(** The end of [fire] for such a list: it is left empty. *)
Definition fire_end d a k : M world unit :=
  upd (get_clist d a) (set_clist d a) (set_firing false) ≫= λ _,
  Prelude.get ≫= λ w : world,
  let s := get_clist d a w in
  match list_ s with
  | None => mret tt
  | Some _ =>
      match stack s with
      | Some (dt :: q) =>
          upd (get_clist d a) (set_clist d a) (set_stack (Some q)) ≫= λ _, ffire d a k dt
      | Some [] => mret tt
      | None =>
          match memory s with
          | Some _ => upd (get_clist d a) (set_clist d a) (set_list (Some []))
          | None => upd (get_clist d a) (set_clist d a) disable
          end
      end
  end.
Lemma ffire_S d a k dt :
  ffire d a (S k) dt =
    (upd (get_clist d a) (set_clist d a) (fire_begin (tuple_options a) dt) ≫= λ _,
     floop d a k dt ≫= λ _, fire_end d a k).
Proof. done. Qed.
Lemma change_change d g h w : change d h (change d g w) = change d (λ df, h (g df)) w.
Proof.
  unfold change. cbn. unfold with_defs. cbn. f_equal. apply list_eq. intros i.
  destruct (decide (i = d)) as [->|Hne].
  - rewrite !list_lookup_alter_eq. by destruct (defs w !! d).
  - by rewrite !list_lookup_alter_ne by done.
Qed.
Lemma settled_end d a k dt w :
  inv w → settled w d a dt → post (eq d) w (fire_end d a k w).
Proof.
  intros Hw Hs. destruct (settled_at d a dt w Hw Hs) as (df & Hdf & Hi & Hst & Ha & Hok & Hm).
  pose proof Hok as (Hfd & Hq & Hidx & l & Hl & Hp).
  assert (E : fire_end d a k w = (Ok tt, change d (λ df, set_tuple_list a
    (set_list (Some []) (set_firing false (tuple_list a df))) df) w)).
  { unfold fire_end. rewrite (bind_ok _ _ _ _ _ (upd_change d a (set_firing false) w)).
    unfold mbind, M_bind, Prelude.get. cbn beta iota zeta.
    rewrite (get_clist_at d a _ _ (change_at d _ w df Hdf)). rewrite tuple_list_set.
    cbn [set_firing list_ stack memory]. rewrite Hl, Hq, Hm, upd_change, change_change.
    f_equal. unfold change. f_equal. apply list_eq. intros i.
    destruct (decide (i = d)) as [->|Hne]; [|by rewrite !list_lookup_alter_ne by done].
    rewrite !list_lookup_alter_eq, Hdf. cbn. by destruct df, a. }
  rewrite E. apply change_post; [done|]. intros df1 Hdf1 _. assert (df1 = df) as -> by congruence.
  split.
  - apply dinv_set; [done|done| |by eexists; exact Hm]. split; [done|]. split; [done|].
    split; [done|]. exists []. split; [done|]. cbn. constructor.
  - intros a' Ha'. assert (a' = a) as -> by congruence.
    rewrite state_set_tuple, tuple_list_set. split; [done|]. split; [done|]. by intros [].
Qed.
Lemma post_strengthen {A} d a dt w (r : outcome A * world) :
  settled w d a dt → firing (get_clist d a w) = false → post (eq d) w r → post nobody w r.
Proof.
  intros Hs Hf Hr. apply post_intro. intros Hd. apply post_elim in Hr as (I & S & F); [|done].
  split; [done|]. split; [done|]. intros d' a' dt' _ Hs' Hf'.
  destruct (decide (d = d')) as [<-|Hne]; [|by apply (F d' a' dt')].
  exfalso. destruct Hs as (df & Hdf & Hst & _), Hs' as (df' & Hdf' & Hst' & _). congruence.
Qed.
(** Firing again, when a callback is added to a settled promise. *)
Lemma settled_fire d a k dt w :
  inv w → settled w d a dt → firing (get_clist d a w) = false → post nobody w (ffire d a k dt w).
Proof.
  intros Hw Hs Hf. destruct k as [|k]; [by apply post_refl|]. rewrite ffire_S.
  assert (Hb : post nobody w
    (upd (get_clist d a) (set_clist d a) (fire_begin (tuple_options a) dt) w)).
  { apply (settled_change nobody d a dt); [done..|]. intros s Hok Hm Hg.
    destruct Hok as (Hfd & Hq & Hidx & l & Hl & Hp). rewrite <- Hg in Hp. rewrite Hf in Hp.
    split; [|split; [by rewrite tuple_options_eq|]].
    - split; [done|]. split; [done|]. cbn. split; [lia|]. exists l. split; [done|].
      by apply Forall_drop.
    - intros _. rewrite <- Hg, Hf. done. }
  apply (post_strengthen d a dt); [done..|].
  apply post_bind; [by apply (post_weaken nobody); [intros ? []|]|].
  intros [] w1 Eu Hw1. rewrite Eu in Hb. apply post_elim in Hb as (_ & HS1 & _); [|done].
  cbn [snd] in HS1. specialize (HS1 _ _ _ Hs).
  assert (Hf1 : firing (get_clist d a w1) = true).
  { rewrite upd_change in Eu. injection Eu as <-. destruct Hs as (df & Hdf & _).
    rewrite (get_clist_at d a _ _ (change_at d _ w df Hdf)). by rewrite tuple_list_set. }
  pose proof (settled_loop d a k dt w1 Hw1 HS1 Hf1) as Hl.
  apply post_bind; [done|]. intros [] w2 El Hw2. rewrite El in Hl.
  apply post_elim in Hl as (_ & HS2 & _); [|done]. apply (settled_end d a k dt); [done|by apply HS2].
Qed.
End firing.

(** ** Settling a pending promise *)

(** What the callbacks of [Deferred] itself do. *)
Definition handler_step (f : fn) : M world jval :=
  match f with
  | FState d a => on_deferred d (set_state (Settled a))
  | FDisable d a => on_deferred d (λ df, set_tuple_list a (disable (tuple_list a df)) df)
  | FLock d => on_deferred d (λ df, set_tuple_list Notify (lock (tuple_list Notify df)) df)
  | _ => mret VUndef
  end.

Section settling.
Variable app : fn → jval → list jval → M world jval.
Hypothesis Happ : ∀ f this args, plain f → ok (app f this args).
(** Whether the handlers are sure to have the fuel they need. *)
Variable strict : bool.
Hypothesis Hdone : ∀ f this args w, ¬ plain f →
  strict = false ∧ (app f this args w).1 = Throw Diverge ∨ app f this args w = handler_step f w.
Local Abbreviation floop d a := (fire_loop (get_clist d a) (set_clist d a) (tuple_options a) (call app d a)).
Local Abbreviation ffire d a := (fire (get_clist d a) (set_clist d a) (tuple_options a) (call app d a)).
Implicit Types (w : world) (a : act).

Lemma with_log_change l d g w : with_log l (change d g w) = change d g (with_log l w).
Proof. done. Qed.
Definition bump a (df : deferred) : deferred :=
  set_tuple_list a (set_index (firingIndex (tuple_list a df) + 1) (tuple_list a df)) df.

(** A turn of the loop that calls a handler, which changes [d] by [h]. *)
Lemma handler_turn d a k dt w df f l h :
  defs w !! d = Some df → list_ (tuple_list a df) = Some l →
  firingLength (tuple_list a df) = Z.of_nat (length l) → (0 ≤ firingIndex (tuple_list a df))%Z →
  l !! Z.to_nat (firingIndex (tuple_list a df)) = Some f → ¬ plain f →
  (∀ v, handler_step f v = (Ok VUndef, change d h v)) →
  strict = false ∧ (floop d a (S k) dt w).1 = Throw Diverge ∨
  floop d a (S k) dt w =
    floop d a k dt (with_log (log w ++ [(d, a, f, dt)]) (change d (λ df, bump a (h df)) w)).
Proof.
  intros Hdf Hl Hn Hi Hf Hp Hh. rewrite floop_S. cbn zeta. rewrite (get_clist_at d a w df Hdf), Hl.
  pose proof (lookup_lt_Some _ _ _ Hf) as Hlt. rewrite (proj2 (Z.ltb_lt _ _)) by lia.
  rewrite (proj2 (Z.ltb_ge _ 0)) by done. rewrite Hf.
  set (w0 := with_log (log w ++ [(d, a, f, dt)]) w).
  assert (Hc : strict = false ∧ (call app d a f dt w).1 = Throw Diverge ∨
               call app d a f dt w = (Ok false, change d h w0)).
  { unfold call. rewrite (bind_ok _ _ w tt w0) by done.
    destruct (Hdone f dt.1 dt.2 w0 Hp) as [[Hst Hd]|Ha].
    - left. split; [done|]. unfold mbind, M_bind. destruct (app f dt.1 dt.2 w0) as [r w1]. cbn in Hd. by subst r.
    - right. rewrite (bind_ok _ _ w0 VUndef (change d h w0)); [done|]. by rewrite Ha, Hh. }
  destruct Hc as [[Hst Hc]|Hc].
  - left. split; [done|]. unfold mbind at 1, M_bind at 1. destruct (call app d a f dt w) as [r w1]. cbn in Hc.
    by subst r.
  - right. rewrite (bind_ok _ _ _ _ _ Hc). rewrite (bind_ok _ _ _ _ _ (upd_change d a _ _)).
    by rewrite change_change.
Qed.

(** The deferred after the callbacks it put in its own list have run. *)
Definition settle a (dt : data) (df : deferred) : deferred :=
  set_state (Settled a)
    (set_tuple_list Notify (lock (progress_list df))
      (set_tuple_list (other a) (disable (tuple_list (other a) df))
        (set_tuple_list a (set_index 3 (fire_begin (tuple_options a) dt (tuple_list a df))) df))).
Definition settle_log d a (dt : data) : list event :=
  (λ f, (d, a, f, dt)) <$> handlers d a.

• **Your task**: In restating the data, begin at its first line, reproduce each line word for word, and conclude with the line that contains "unfold change. cbn.".

• **Response to this exercise**:
(** The end of [fire] for such a list: it is left empty. *)
Definition fire_end d a k : M world unit :=
  upd (get_clist d a) (set_clist d a) (set_firing false) ≫= λ _,
  Prelude.get ≫= λ w : world,
  let s := get_clist d a w in
  match list_ s with
  | None => mret tt
  | Some _ =>
      match stack s with
      | Some (dt :: q) =>
          upd (get_clist d a) (set_clist d a) (set_stack (Some q)) ≫= λ _, ffire d a k dt
      | Some [] => mret tt
      | None =>
          match memory s with
          | Some _ => upd (get_clist d a) (set_clist d a) (set_list (Some []))
          | None => upd (get_clist d a) (set_clist d a) disable
          end
      end
  end.
Lemma ffire_S d a k dt :
  ffire d a (S k) dt =
    (upd (get_clist d a) (set_clist d a) (fire_begin (tuple_options a) dt) ≫= λ _,
     floop d a k dt ≫= λ _, fire_end d a k).
Proof. done. Qed.
Lemma change_change d g h w : change d h (change d g w) = change d (λ df, h (g df)) w.
Proof.
  unfold change. cbn. unfold with_defs. cbn. f_equal. apply list_eq. intros i.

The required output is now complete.